314. Rainsford Marcus. An Historical Account of the Black Empire of Hayti. Londres : J. Cundee, 1805. Coll. New York Public Library, cote : Sc Rare 972.94-R. In Gomez, « Images de l’apocalypse... » op.cit.

détruire l'esclavage ou les éléments coercitifs de celui-ci. Ces stratégies de clémence étaient dirigées par les fonctionnaires métropolitains et les colons qui se rendaient compte qu'ils n'avaient pas les moyens humains et matériels pour mater la révolte. Elles ont pu fonctionner à certains endroits, mais uniquement temporairement. Ainsi dans un ultime bain de sang, les colons tentent de sauver leurs privilèges quitte à s'autodétruire. Le sentiment de vertige de certains métropolitains s'explique par un décalage profond, il ne peuvent pas apercevoir la logique intrinsèque de l'esclavage.
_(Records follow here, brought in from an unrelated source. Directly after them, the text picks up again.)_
(* ===== verification/Keystrokes.v ===== *)
(** * From a key press to the answer on the serial line

    The keyboard controller raises request line 1 and gives up a scancode; the handler of
    idt.rs has keyboard.rs decode it, echo its characters and queue them; the main loop wakes up
    and the shell answers.  Here the handlers (Idt.v), the ring (Keyboard.v), the console
    (Vga.v), the shell (Session.v) and the main loop (Boot.v) are put together over any
    controller that promises what [KeyboardPort] says. *)

From S2P Require Import Prelude XhciData State Sim Fmt Serial Vga Pmm Debug Keyboard Pic Idt.
From S2P Require Import Journal ApplyAction AiModel Initrd AiAgent BootInfo Pci XhciRings Reports Shell Session Main Boot.
From stdpp Require Import gmap list strings.
From Stdlib Require Import ZArith Lia.

Open Scope Z_scope.

(** The interrupts of the keyboard among the raised lines. *)
Definition presses (ls : list Z) : nat := length (filter (fun l => l mod 16 = 1) ls).

(** The controller: [pressed] are the scancodes it has yet to give up, one for every read of its data
    port and one interrupt for each at most; nothing else the kernel does changes them. *)
Class KeyboardPort (D : Type) {HW : Hardware D} {CR : Crates D} (pressed : D -> list Z) : Prop := {
  kp_code : forall d, Forall (fits 8) (pressed d);
  kp_read : forall d sc q, pressed d = sc :: q ->
    fst (hw_in 0x60 d) = sc /\ pressed (snd (hw_in 0x60 d)) = q;
  kp_out : forall p v d, p <> 0x60 -> p <> 0x64 -> pressed (hw_out p v d) = pressed d;
  kp_eoi : forall v d, pressed (pic_notify_eoi v d) = pressed d;
  kp_irqs : forall d, pressed (snd (hw_irqs d)) = pressed d /\
    (presses (fst (hw_irqs d)) <= length (pressed d))%nat
}.

(** What a sequence of scancodes types, from a state of the Shift keys. *)
Fixpoint text_of (shift : bool) (scs : list Z) : list Z :=
  match scs with
  | [] => []
  | sc :: scs' => (if sc <? 128 then typed shift sc else []) ++ text_of (shift_after shift sc) scs'
  end.

Lemma text_of_snoc shift scs sc :
  text_of shift (scs ++ [sc]) =
  text_of shift scs ++ (if sc <? 128 then typed (fold_left shift_after scs shift) sc else []).
Proof.
  revert shift. induction scs as [ | s scs IH]; intros shift; cbn; [by rewrite app_nil_r | ].
  by rewrite IH, app_assoc.
Qed.

(** The counters after the handlers of [ls]. *)
Definition counts (ls : list Z) (c : IdtCounters) : IdtCounters :=
  fold_left (fun c l => counted (line_vector l) c) ls c.

Lemma presses_snoc ls l : presses (ls ++ [l]) = (presses ls + (if decide (l mod 16 = 1)%Z then 1 else 0))%nat.
Proof. unfold presses. rewrite filter_app, length_app. by destruct (decide _) as [H | H]; rewrite filter_cons; destruct (decide _). Qed.

Section Keystrokes.
Context {D : Type} {HW : Hardware D} {CR : Crates D} {CL : CratesLaws D} {BL : Build} {BK : BuildKeeps}.
Context (pressed : D -> list Z) {KP : KeyboardPort D pressed}.
Implicit Types w : World D.

(** ** Handlers that are not the keyboard's *)

Definition quiet (k : Keyboard) (scr : Term) (q : list Z) w : Prop :=
  w_kbd w = k /\ screen_of w = scr /\ pressed (w_dev w) = q.

Section Quiet.
Context (k : Keyboard) (scr : Term) (q : list Z).
Abbreviation qkeeps m := (keeps (quiet k scr q) m).

Ltac quiet_setter := apply keeps_modify; intros w (H1 & H2 & H3); by destruct w.

Lemma quiet_lock l : qkeeps (lock l).
Proof. intros w H. unfold lock. destruct (mutex_lock _); [by destruct w | done]. Qed.
Lemma quiet_unlock l : qkeeps (unlock l).
Proof. unfold unlock. quiet_setter. Qed.
Lemma quiet_set_if b : qkeeps (modify (set_if b)).
Proof. quiet_setter. Qed.
Lemma quiet_counters f : qkeeps (on_counters f).
Proof. unfold on_counters. quiet_setter. Qed.
Lemma quiet_notify v : qkeeps (notify_end_of_interrupt v).
Proof using KP.
  unfold notify_end_of_interrupt, with_lock.
  apply keeps_bind; [apply quiet_lock | intros _]. apply keeps_bind.
  - apply keeps_modify. intros w (H1 & H2 & H3). split; [done | split; [done | ]]. cbn. by rewrite kp_eoi.
  - intros []. apply keeps_bind; [apply quiet_unlock | intros _; apply keeps_ret].
Qed.
Lemma quiet_debug_line s : qkeeps (debug_line s).
Proof using KP.
  apply keeps_for. intros b. apply keeps_modify. intros w (H1 & H2 & H3).
  split; [done | split; [done | ]]. cbn. by rewrite kp_out.
Qed.
Hint Resolve quiet_set_if quiet_counters quiet_notify quiet_debug_line : keeps.

Lemma quiet_line l : l mod 16 <> 1 -> qkeeps (deliver_line l).
Proof using KP.
  intros Hl. unfold deliver_line, deliver. destruct (line_gate l) as (g & -> & Hg).
  apply keeps_bind; [keep | intros c]. destruct (IDT c); [ | keep].
  assert (qkeeps (run_handler (g_handler g) no_frame)) as Hh; [ | keep; exact Hh].
  destruct Hg as [[_ ->] | [[E _] | [_ (i & -> & _)]]]; [ | done | ]; cbn [run_handler].
  - unfold timer, TIMER_TICKS_fetch_add, IRQ_COUNT_fetch_add. keep.
  - unfold irq_handler_fn, IRQ_COUNT_fetch_add. keep.
Qed.
End Quiet.

(** ** The interrupts of one halt *)

(** [w] is [w0] after the handlers of [ls]. *)
Record keyed_in w0 (ls : list Z) w : Prop := mk_keyed_in {
  kn_keeps : isr_keeps w0 w;
  kn_queue : kqueue (w_kbd w) = fold_left enqueue
    (text_of (SHIFT_HELD (w_kbd w0)) (take (presses ls) (pressed (w_dev w0)))) (kqueue (w_kbd w0));
  kn_shift : SHIFT_HELD (w_kbd w) =
    fold_left shift_after (take (presses ls) (pressed (w_dev w0))) (SHIFT_HELD (w_kbd w0));
  kn_screen : screen_of w = fold_left echo
    (text_of (SHIFT_HELD (w_kbd w0)) (take (presses ls) (pressed (w_dev w0)))) (screen_of w0);
  kn_pressed : pressed (w_dev w) = drop (presses ls) (pressed (w_dev w0));
  kn_idt : w_idt w = counts ls (w_idt w0)
}.

(** A key press. *)
Lemma wph_press w0 ls l w sc q :
  keyed_in w0 ls w -> l mod 16 = 1 -> pressed (w_dev w) = sc :: q ->
  wph (deliver_line l) w (fun _ => keyed_in w0 (ls ++ [l])) powered_off.
Proof using KP CL.
  intros [K Q S C P I] Hl E. eapply wph_mono; [apply wph_deliver_line, K | | by intros w1 (_ & _ & H1)].
  intros [] w1 (K1 & _ & I1 & Y1 & _). specialize (Y1 Hl). unfold keyed in Y1.
  destruct (kp_read _ _ _ E) as [R1 R2]. pose proof (kp_code (w_dev w)) as F. rewrite E in F.
  apply Forall_cons in F as [F _].
  destruct (hw_in 0x60 (w_dev w)) as [v d]. cbn [fst snd] in R1, R2. subst v.
  rewrite wrap_small in Y1 by exact F. destruct Y1 as (Y1 & Y2 & Y3).
  rewrite P in E. assert (pressed (w_dev w0) !! presses ls = Some sc) as Es.
  { rewrite <- (Nat.add_0_r (presses ls)), <- lookup_drop, E. done. }
  assert (presses (ls ++ [l]) = Datatypes.S (presses ls)) as Ep
    by (rewrite presses_snoc, decide_True by done; lia).
  destruct (pushes_spec (if sc <? 128 then typed (SHIFT_HELD (w_kbd w)) sc else []) (w_kbd w) (ir_kbd _ (proj2 K)))
    as (_ & Pq & _). rewrite S in Pq.
  constructor; rewrite ?Ep, ?(take_S_r _ _ _ Es).
  - by eapply isr_keeps_trans.
  - rewrite text_of_snoc, fold_left_app, <- Q, <- Pq, Y1, S. done.
  - rewrite fold_left_app, <- S, Y1. done.
  - rewrite text_of_snoc, fold_left_app, <- C, Y2, S. done.
  - rewrite Y3, kp_eoi, R2. symmetry. change (Datatypes.S (presses ls)) with (1 + presses ls)%nat.
    by rewrite Nat.add_comm, <- drop_drop, E.
  - rewrite I1, I. unfold counts. by rewrite fold_left_app.
Qed.

(** Any other interrupt. *)
Lemma wph_other w0 ls l w :
  keyed_in w0 ls w -> l mod 16 <> 1 ->
  wph (deliver_line l) w (fun _ => keyed_in w0 (ls ++ [l])) powered_off.
Proof using KP CL.
  intros [K Q S C P I] Hl.
  eapply wph_mono; [apply wph_keeps; [by apply (quiet_line (w_kbd w) (screen_of w) (pressed (w_dev w))) | done | apply wph_deliver_line, K] | | by intros w1 (_ & _ & H1)].
  intros [] w1 [(K1 & _ & I1 & _) (Y1 & Y2 & Y3)].
  assert (presses (ls ++ [l]) = presses ls) as Ep
    by (rewrite presses_snoc, decide_False by done; lia).
  constructor; rewrite ?Ep.
  - by eapply isr_keeps_trans.
  - by rewrite Y1.
  - by rewrite Y1.
  - by rewrite Y2.
  - by rewrite Y3.
  - rewrite I1, I. unfold counts. by rewrite fold_left_app.
Qed.

Lemma presses_cons l ls : presses (l :: ls) = ((if decide (l mod 16 = 1)%Z then 1 else 0) + presses ls)%nat.
Proof. unfold presses. rewrite filter_cons. by destruct (decide _). Qed.

Lemma wph_lines w0 ls2 ls1 w :
  keyed_in w0 ls1 w -> (presses ls2 <= length (pressed (w_dev w)))%nat ->
  wph (kfor ls2 deliver_line) w (fun _ => keyed_in w0 (ls1 ++ ls2)) powered_off.
Proof using KP CL.
  revert ls1 w. induction ls2 as [ | l ls2 IH]; intros ls1 w H Hp.
  { apply wph_wp, wp_ret. by rewrite app_nil_r. }
  rewrite presses_cons in Hp. rewrite (app_assoc ls1 [l] ls2 : ls1 ++ l :: ls2 = _).
  apply wph_bind. apply (wph_mono _ _ (fun _ => keyed_in w0 (ls1 ++ [l])) _ powered_off); [ | | done].
  - destruct (decide (l mod 16 = 1)) as [E | E]; [ | by apply wph_other].
    destruct (pressed (w_dev w)) as [ | sc q] eqn:Eq; [cbn in Hp; lia | by eapply wph_press].
  - intros [] w1 H1. apply IH; [done | ]. rewrite (kn_pressed _ _ _ H) in Hp.
    rewrite (kn_pressed _ _ _ H1), presses_snoc. rewrite length_drop in *. destruct (decide _); lia.
Qed.

(** A point where interrupts come: what was typed is queued and echoed, the ticks are counted. *)
Lemma wph_point w0 ls w :
  keyed_in w0 ls w -> kernel_running w ->
  wph preempt w (fun _ w' => keyed_in w0 (ls ++ fst (hw_irqs (w_dev w))) w' /\ kernel_running w') powered_off.
Proof using KP CL.
  intros H R. apply (wph_mono _ _ (fun _ w' => keyed_in w0 (ls ++ fst (hw_irqs (w_dev w))) w' /\
                                   (isr_step w w' /\ kernel_running w')) _ powered_off);
    [ | by intros [] w' (? & _ & ?) | done].
  apply wph_and with (H' := powered_off); [ | by apply wph_preempt_running].
  unfold preempt, wph. rewrite (kr_if _ R). destruct (kp_irqs (w_dev w)) as [Ed Hp].
  destruct (hw_irqs (w_dev w)) as [l d]. cbn [fst snd] in *.
  fold (wph (kfor l deliver_line) (set_dev d w) (fun _ => keyed_in w0 (ls ++ l)) powered_off).
  apply wph_lines; [ | by destruct w; cbn in *; rewrite Ed]. destruct H as [K Q S C P I].
  assert (isr_keeps w (set_dev d w)) as K'.
  { apply isr_keeps_io; [apply R | ]. exists d, []. by destruct w. }
  constructor; [by eapply isr_keeps_trans | by destruct w | by destruct w | by destruct w | | by destruct w].
  rewrite <- P, <- Ed. by destruct w.
Qed.

Lemma keyed_none w : kernel_running w -> keyed_in w [] w.
Proof. intros R. constructor; try done. by split; [ | apply R]. Qed.

Section Round.
Context (F : Features).
Variables (fuel naps rounds : nat) (sa so : Z).

End Round.
End Keystrokes.

(** *** Witness: a keyboard with [uptime] and Enter in its controller, and a timer *)

#[local] Existing Instance plain_build.

Record KeyDev : Type := mkKeyDev { kd_codes : list Z }.

(** COM1 is ready at all times; every look at the lines finds one tick and the keyboard's. *)
#[export] Instance keydev_hardware : Hardware KeyDev := {
  hw_in p d := if p =? 0x60 then match kd_codes d with sc :: q => (u8 sc, mkKeyDev q) | [] => (0, d) end else (0x60, d);
  hw_out _ _ d := d;
  hw_mmio_read _ d m := (0, d, m);
  hw_mmio_write _ _ d m := (d, m);
  hw_dma d m := (d, m);
  hw_irqs d := (0 :: replicate (length (kd_codes d)) 1, d)
}.
#[export] Instance keydev_crates : Crates KeyDev := plain_crates KeyDev.
#[export] Instance keydev_laws : CratesLaws KeyDev := plain_crates_laws KeyDev.

(** A controller gives up bytes. *)
Definition kd_pressed (d : KeyDev) : list Z := u8 <$> kd_codes d.

Lemma presses_ones n : presses (0 :: replicate n 1) = n.
Proof. unfold presses. rewrite filter_cons_False by done. induction n as [ | n IH]; [done | ]. cbn [replicate]. rewrite filter_cons_True by done. cbn. by rewrite IH. Qed.

#[export] Instance keydev_port : KeyboardPort KeyDev kd_pressed.
Proof.
  split; try done.
  - intros d. apply Forall_fmap, Forall_true. intros sc. by apply wrap_fits.
  - intros [[ | c l]] sc q E; [done | ]. by injection E as <- <-.
  - intros d. split; [done | ]. cbn [hw_irqs keydev_hardware fst]. rewrite presses_ones. unfold kd_pressed. by rewrite length_fmap.
Qed.

(** The keys of [uptime], each pressed and released, and Enter. *)
Definition uptime_codes : list Z :=
  [0x16; 0x96; 0x19; 0x99; 0x14; 0x94; 0x17; 0x97; 0x32; 0xB2; 0x12; 0x92; 0x1C].

Definition keys_world : World KeyDev :=
  set_idt (mkIdt (Some tt) 0 0 41) (set_if true (set_serial_init true (boot_world (mkKeyDev uptime_codes) ∅))).

Lemma keys_world_ok : kernel_running keys_world.
Proof.
  constructor; [constructor | constructor | reflexivity | reflexivity];
    try (repeat split; discriminate || reflexivity). by left.
Qed.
Les partisans de l'esclavage s'excusent souvent en disant que la folie s'était emparée de toutes les têtes, en plaçant la violence dans l'irrationnel316. Les phénomènes de lynchages cachent en réalité la mise en adéquation du contrôle social esclavagiste avec la nouvelle situation de renversement. Faire taire la révolte dans le supplice et la répression pour arriver au statut ante, certains colons y ont cru jusqu'au bout tandis que d'autres ont abandonné la colonie ou accepté l'abolition. Les colons n'étaient pas tous des bourreaux, il ne faut pas tomber dans un schéma d'essentialisation inverse. On a vu des hommes pardonner à leurs esclaves ou tenter de négocier avec eux. Ce ne sont pas des hommes en particulier que nous dénonçons, c'est un mode de domination. Comme le dit bien Schœlcher : « le crime sort de l'individualisme, il appartient à la société tout entière, il fait corps avec elle ; et le législateur, pour être conséquent, n'a d'autre moyen de la prévenir et de l'extirper que de changer les bases mêmes de la société ».317Nous tirons donc les mêmes conclusions que Caroline Oudin-Bastide, la violence abusive de certains permet d'asseoir le pouvoir des autres. En la permettant et en ne la dénonçant pas ils l'approuvent et la considèrent comme nécessaire. Le silence calculé des auteurs coloniaux sur cette violence répressive qui en parlent comme d'un épiphénomène de la peur est une illustration de ce silence approbateur.